9. Money, money. Respecto al tema económico es importante que tengas clara la letra pequeña. ¿Si te das de baja temporalmente qué ocurre?
10. Buenos profesionales. Hasta ahora todo lo que hemos tenido en cuenta realmente es "poco importante", lo más importante, el alma de un gimnasio, es el personal, especialmente los entrenadores. Muchas veces los propios entrenadores también muestran el centro, y si por casualidad mientras lo estás viendo te dejan un momento para rectificar a alguien que hace algo incorrecto, ¿qué mejor muestra quiere de que cuidan a sus clientes?
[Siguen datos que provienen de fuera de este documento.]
(** The signal lists of one modified message (lines 455-471), appended to
    the lists collected so far. *)
Definition signal_changes (h : store) (msg_name : string)
    (orig_msg mod_msg : loc) (acc : changes) : result changes :=
  om ← deref (msg_dicts h !! orig_msg);
  mm ← deref (msg_dicts h !! mod_msg);
  orig_signals ← signals_by_name h om;
  mod_signals ← signals_by_name h mm;
  let added :=
    filter (λ n, dict_has n orig_signals = false) (mod_signals.*1) in
  let deleted :=
    filter (λ n, dict_has n mod_signals = false) (orig_signals.*1) in
  modified ← foldl (λ racc kv,
      acc' ← racc;
      match dict_get kv.1 orig_signals with
      | Some os =>
          ne ← signal_ne h kv.2 os;
          Ok (if ne : bool then acc' ++ [kv.1] else acc')
      | None => Ok acc'
      end) (Ok []) mod_signals;
  Ok (Changes (added_messages acc) (deleted_messages acc)
        (modified_messages acc ++ [msg_name])
        (added_signals acc ++ (qualified msg_name <$> added))
        (deleted_signals acc ++ (qualified msg_name <$> deleted))
        (modified_signals acc ++ (qualified msg_name <$> modified))).

(** The loop [for msg_name in mod] (lines 445-471). *)
Definition summary_loop (h : store) (orig mod_ : list (string * loc))
    (acc : changes) : result changes :=
  foldl (λ racc kv,
      acc' ← racc;
      match dict_get kv.1 orig with
      | Some orig_msg =>
          ne ← message_ne h kv.2 orig_msg;
          if ne : bool then signal_changes h kv.1 orig_msg kv.2 acc'
          else Ok acc'
      | None => Ok acc'
      end) (Ok acc) mod_.

(** [get_changes_summary] *)
Definition get_changes_summary (ed : editor) : summary :=
  if negb (has_changes ed) then NoChanges
  else
    let computed :=
      origs ← match original_data ed with
              | Some l => Ok l
              | None => Raise (Exn TypeError "'NoneType' object is not subscriptable")
              end;
      mods ← match modified_data ed with
             | Some l => Ok l
             | None => Raise (Exn TypeError "'NoneType' object is not subscriptable")
             end;
      orig ← messages_by_name (heap ed) origs;
      mod_ ← messages_by_name (heap ed) mods;
      let added := filter (λ n, dict_has n orig = false) (mod_.*1) in
      let deleted := filter (λ n, dict_has n mod_ = false) (orig.*1) in
      summary_loop (heap ed) orig mod_ (Changes added deleted [] [] [] []) in
    match computed with
    | Ok c => Summary c
    | Raise e => SummaryError (exn_str e)
    end.

(** ** Persistence adapter *)

(** [str.lower], on the ASCII letters *)
Definition lower_ascii (c : ascii) : ascii :=
  let n := nat_of_ascii c in
  if ((65 <=? n) && (n <=? 90))%nat then ascii_of_nat (n + 32) else c.

Fixpoint lower (s : string) : string :=
  match s with
  | EmptyString => EmptyString
  | String c s' => String (lower_ascii c) (lower s')
  end.

(** [s.endswith(suffix)] *)
Fixpoint endswith (s suffix : string) : bool :=
  bool_decide (s = suffix)
  || match s with
     | EmptyString => false
     | String _ s' => endswith s' suffix
     end.

(** The first [n] characters of a text. *)
Fixpoint string_take (n : nat) (s : string) : string :=
  match n, s with
  | S n', String c s' => String c (string_take n' s')
  | _, _ => EmptyString
  end.

(** The file system: the text of every file that exists, by path. *)
Abbreviation files := (gmap string string).

(** [_cleanup_backup_file].  [remove_fault p] says whether [os.remove(p)]
    raises; the exception is caught and logged, and the backup file stays
    where it is. *)
Definition cleanup_backup_file (remove_fault : string → bool)
    (path : string) (fs : files) : files :=
  let backup_path := path +:+ ".backup" in
  match fs !! backup_path with
  | Some _ => if remove_fault backup_path then fs else delete backup_path fs
  | None => fs
  end.

(** [cleanup_all_backups] *)
Definition cleanup_all_backups (remove_fault : string → bool)
    (ed : editor) (fs : files) : files :=
  match file_path ed with
  | Some p =>
      if bool_decide (p = "") then fs
      else cleanup_backup_file remove_fault p fs
  | None => fs
  end.

(** The path [save_dbc_file] writes to: its argument, or [self.file_path]
    when the argument is [None]. *)
Definition target_path (path_arg : option string) (ed : editor)
  : option string :=
  match path_arg with
  | None => file_path ed
  | Some p => Some p
  end.

Section Persistence.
Además, si la información no la da el propio entrenador, pide hablar con él y que te cuente.
Otros pequeños detalles
* Debemos tener en cuenta muchas cosas para estar a gusto: ¿la música está tan alta que casi no oyes a quien te muestra el centro?.
* ¿Está todo el material ordenado? Muchas veces es casi imposible encontrar la pareja de la mancuerna (pesa) que tienes que usar. Otras veces ves una pesa, la dejas junto al banco que usarás, buscas la otra y cuando vuelves se la han llevado ya...
* Pregunta si solamente te enseñarán a usar el gimnasio, o si, además, te diseñarán un programa de acuerdo a tus necesidades y objetivos; si te lo cambiarán de forma regular y cada cuánto; o si por el contrario te mostrarán el uso de los equipos y, si quieres algo más, necesitarás contratar un entrenador personal.